---- Dataset excerpts

(** * Pokedex research agent: a shallow embedding and its verified properties

    The development follows the Python sources module by module:
    - [models.py]: the pydantic records ([ResearchStep], [PokemonData],
      [ResearchContext], [ResearchReport]);
    - [pokeapi_tools.py]: the PokeAPI client (the data fetch adapter);
    - [llm_agent.py]: the orchestrator [LLMAgent] and its function
      dispatcher.

    Python values that come from JSON documents are modelled by the
    inductive type [json]; Python floats are IEEE binary64 numbers, that is
    Rocq's primitive floats; strings are ASCII strings.  Effects (the
    mutable [ResearchContext], the client session, logging, calls to the
    language model) are modelled by a state monad with exceptions: a
    command returns a value or raises, and keeps the state that it has
    reached in both cases.  The collaborators that live outside the
    repository are interfaces (type classes), and every theorem holds for
    all their implementations:
    - the language model answers each request as it likes;
    - the HTTP servers answer a request by its URL (the upstream data do
      not change during a run);
    - [json.loads], the validation of pydantic models and the order in
      which a [set] is listed;
    - the methods of [WebSearcher], whose results come from scraped pages.

    What is not modelled: the text of the prompts and of [json.dumps]
    (only whether building them raises), wall-clock timestamps, the log
    records of [llm_agent.py], and exceptions that are not subclasses of
    [Exception]. *)

From Stdlib Require Import ZArith List String Ascii Bool Lia PeanoNat.
From Stdlib Require Import Floats.
From Stdlib Require Import DecimalString.
Import ListNotations.

Set Implicit Arguments.
Set Warnings "-register-all,-inexact-float".

Open Scope list_scope.
Open Scope string_scope.

(** ** Python values *)

(** A value decoded from JSON ([json.loads], [response.json()]): [None],
    [bool], [int], [float], [str], [list] and [dict] with string keys.  A
    dict is an association list in insertion order with distinct keys. *)
Inductive json : Type :=
| JNull
| JBool (b : bool)
| JInt (n : Z)
| JFloat (x : float)
| JStr (s : string)
| JList (l : list json)
| JDict (d : list (string * json)).

(** The exceptions that the modelled code can raise.  [LibraryError] stands
    for the errors of the network libraries (connection errors, timeouts,
    API errors of the language-model client); [HTTPError] is what
    [raise_for_status] raises. *)
Inductive exn : Type :=
| AttributeError
| KeyError (k : string)
| TypeError
| IndexError
| OverflowError
| RecursionError
| UnboundLocalError
| RuntimeError (msg : string)
| JSONDecodeError
| ValidationError
| HTTPError (status : Z)
| LibraryError (msg : string).

(** [str(e)]: the message of an exception (abbreviated to the class name
    for the interpreter's own messages).  The message of a [KeyError] is
    given as the key itself: Python writes a string key between quotes. *)
Definition str_exn (e : exn) : string :=
  match e with
  | AttributeError => "AttributeError"
  | KeyError k => k
  | TypeError => "TypeError"
  | IndexError => "IndexError"
  | OverflowError => "OverflowError"
  | RecursionError => "RecursionError"
  | UnboundLocalError => "UnboundLocalError"
  | RuntimeError msg => msg
  | JSONDecodeError => "JSONDecodeError"
  | ValidationError => "ValidationError"
  | HTTPError _ => "HTTPError"
  | LibraryError msg => msg
  end.
Lemma randint_spec offset (s : rk_state) :
  0 < offset <= long_bound ->
  randint offset s = Ok (rk_interval (offset - 1) s) /\
  0 <= fst (rk_interval (offset - 1) s) < offset.
Proof.
  intros [Hlo Hhi]. unfold randint.
  replace (offset <=? 0) with false by (symmetry; apply Z.leb_gt; exact Hlo).
  replace (long_bound <? offset) with false
    by (symmetry; apply Z.ltb_ge; exact Hhi).
  split; [reflexivity|].
  pose proof (rk_interval_range (offset - 1) s ltac:(lia)). lia.
Qed.

(** The [offset_] drawn for an accepted [offset] is below [2^63]: the
    range of the uniform draws is finite. *)
Lemma offset_finite_range offset (s : rk_state) :
  0 < offset <= long_bound ->
  finite_range (fst (rk_interval (offset - 1) s)) = true.
Proof.
  intros H. destruct (randint_spec offset s H) as [_ Ho].
  apply finite_range_bound. unfold long_bound in H.
  assert (2 ^ 63 < 2 ^ 1000) by (apply Z.pow_lt_mono_r; lia). lia.
Qed.

(** [offset_] and [coef_] for an offset [randint] accepts. *)
Lemma derive_params_spec offset (s : rk_state) :
  0 < offset <= long_bound ->
  let s1 := snd (rk_interval (offset - 1) s) in
  derive_params offset s
  = Ok ((fst (rk_interval (offset - 1) s),
         (fst (rk_double s1) + Float64.milli)%float),
        snd (rk_double s1)).
Proof.
  intros H s1. unfold derive_params, bind.
  destruct (randint_spec offset s H) as [E _]. rewrite E.
  subst s1. destruct (rk_interval (offset - 1) s) as [o t]; simpl.
  unfold random_sample, draw, ret. now destruct (rk_double t).
Qed.




Lemma lift_ok {A : Type} (a : A) (s : rk_state) : lift (Ok a) s = Ok (a, s).
Proof. reflexivity. Qed.


(** ** The random state of a call *)

Lemma nth_error_snoc {A : Type} (xs : list A) (a : A) :
  nth_error (xs ++ [a]) (length xs) = Some a.
Proof. rewrite nth_error_app2, Nat.sub_diag by lia. reflexivity. Qed.

(** An integer seed in range starts the call from the seeded state,
    whatever the world. *)
Lemma initial_state_int z (w : world G) :
  initial_state (SeedInt z) w
  = if (0 <=? z) && (z <? seed_bound) then Some (rk_seed z) else None.
Proof.
  unfold initial_state, check_random_state.
  destruct ((0 <=? z) && (z <? seed_bound)); [|reflexivity].
  simpl. apply nth_error_snoc.
Qed.

(** A call returns what its body returns from the initial state, and
    raises when it gets no random state. *)
Lemma generate_data_returned n_train n_test n_features contamination
    train_only offset random_state n_nan n_inf (w : world G) :
  returned (generate_data n_train n_test n_features contamination train_only
                          offset random_state n_nan n_inf w)
  = match initial_state random_state w with
    | Some s => returned (generate_on n_train n_test n_features contamination
                                      train_only offset n_nan n_inf s)
    | None => Raise ValueError
    end.
Proof.
  unfold generate_data, initial_state.
  destruct (check_random_state random_state w) as [[r w']|e] eqn:E.
  - unfold run_on. destruct (load r w') as [s|]; [|reflexivity].
    destruct (generate_on _ _ _ _ _ _ _ _ s) as [[d s']|e]; reflexivity.
  - destruct random_state as [|z| |l]; simpl in E.
    + discriminate.
    + destruct ((0 <=? z) && (z <? seed_bound)); inversion E; reflexivity.
    + discriminate.
    + destruct (nth_error (objects w) l); inversion E; reflexivity.
Qed.

End GeneratorFacts.

(** ** Claims on the generator *)

Section GeneratorClaims.

Context {G : Mtrand}.

(** C3: with an integer seed, what a call of [generate_data] returns (the
    arrays, or the exception) does not depend on the world it is made in:
    two calls with the same seed and the same other arguments return the
    same arrays, cell for cell. *)
Theorem generate_data_deterministic n_train n_test n_features contamination
    train_only offset z n_nan n_inf (w1 w2 : world G) :
  returned (generate_data n_train n_test n_features contamination train_only
                          offset (SeedInt z) n_nan n_inf w1)
  = returned (generate_data n_train n_test n_features contamination train_only
                            offset (SeedInt z) n_nan n_inf w2).
Proof.
  now rewrite !generate_data_returned, !initial_state_int.
Qed.









End GeneratorClaims.

(** ** The scale coefficient *)

Section CoefClaim.

Context {G : Mtrand}.

(** Parameters are derived only for an offset that [randint] accepts. *)
Lemma derive_params_inv offset (s s' : rk_state) offset_ coef_ :
  derive_params offset s = Ok ((offset_, coef_), s') ->
  0 < offset <= long_bound.
Proof.
  unfold derive_params, bind, randint.
  destruct (offset <=? 0) eqn:E0; [discriminate|].
  destruct (long_bound <? offset) eqn:E1; [discriminate|].
  intros _. apply Z.leb_gt in E0. apply Z.ltb_ge in E1. lia.
Qed.

Lemma zero_plus_milli : (0 + Float64.milli)%float = Float64.milli.
Proof. vm_compute. reflexivity. Qed.
(** * interviewai: the prompt relay and the recording session

    A shallow embedding of the two programs of the repository:

    - [Relay]: the route handler [POST] of
      [src/app/api/generate-prompt/route.ts];
    - [Session]: the component [RecordingPage] of the page source
      (its hooks, the effect of its mount, and the handlers
      [startRecording], [stopRecording], [onresult],
      [ondataavailable]).

    JavaScript values are modelled as far as the code inspects them:
    strings are sequences of UTF-16 code units, a parsed JSON document is
    an inductive value, a rejected promise or a thrown exception is the
    left injection of a sum. *)

From Stdlib Require Import List NArith Arith Bool Lia.
From Stdlib Require Import Strings.Ascii Init.Byte.
From Stdlib Require Strings.String.
Import String.StringSyntax.
Delimit Scope string_scope with string.
From Stdlib Require Import Floats.SpecFloat.
From Equations Require Import Equations.
Import ListNotations.

Set Warnings "-register-all".

(* ===================================================================== *)
(** ** JavaScript values *)
(* ===================================================================== *)

Module JS.

(** A JavaScript string is a sequence of 16-bit code units. *)
Definition code_unit := N.
Definition jsstring := list code_unit.

(** An ASCII literal of the source, as code units. *)
Fixpoint lit (s : String.string) : jsstring :=
  match s with
  | String.EmptyString => []
  | String.String c rest => N_of_ascii c :: lit rest
  end.
Arguments lit s%_string.

(** The double quote, U+0022. *)
Definition dquote : jsstring := [34%N].
(** * QueryChatbot: the question relay handler

    A shallow embedding of the HTTP handler registered by
    [src/functions/QueryChatbot.js] (the axios client) and of its sibling
    that uses node-fetch.  Both files share lines 9-89: parsing of the
    inbound body, selection of the credential, and construction of the
    outbound request.  They differ in the outbound call and in the way its
    outcome is mapped to a response.

    Modelling conventions.
    - A JavaScript value that came out of [JSON.parse] is a [value].
      [undefined] is [None] in an [option value].
    - A JSON text is identified with the value that it denotes;
      [stringified] is [JSON.stringify] read in that way.
    - Awaited calls are described by the way they settle ([promise]);
      time is counted in milliseconds.
    - The handler runs in the [js] monad, which records the calls that
      leave the function and how the computation completes.
    - [context.log] returns normally and is not recorded; the template
      literals it is given are evaluated, because that evaluation can
      throw.
    - The handler is registered with [app.http], the programming model in
      which the context has a [log] method and no [log.error]: each call of
      [context.log.error] throws a TypeError ([context_log_error]). *)

From Stdlib Require Import String Ascii List NArith ZArith Bool Lia.
From Stdlib Require Import DecimalString.
From Stdlib Require Import Floats.SpecFloat.
Import ListNotations.

Open Scope string_scope.
Open Scope N_scope.

(** ** JavaScript values *)

#[local] Set Warnings "-register-all".


Inductive value : Type :=
| JNull
| JBool (b : bool)
| JNum (x : spec_float)
| JStr (s : string)
| JArr (elements : list value)
| JObj (fields : list (string * value)).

--------

What to do: Transcribe the lines above between the line holding "The development follows" and the line holding "- [pokeapi_tools.py]: the", inclusive, exactly as they stand and with nothing added.

Response area:
    The development follows the Python sources module by module:
    - [models.py]: the pydantic records ([ResearchStep], [PokemonData],
      [ResearchContext], [ResearchReport]);
    - [pokeapi_tools.py]: the PokeAPI client (the data fetch adapter);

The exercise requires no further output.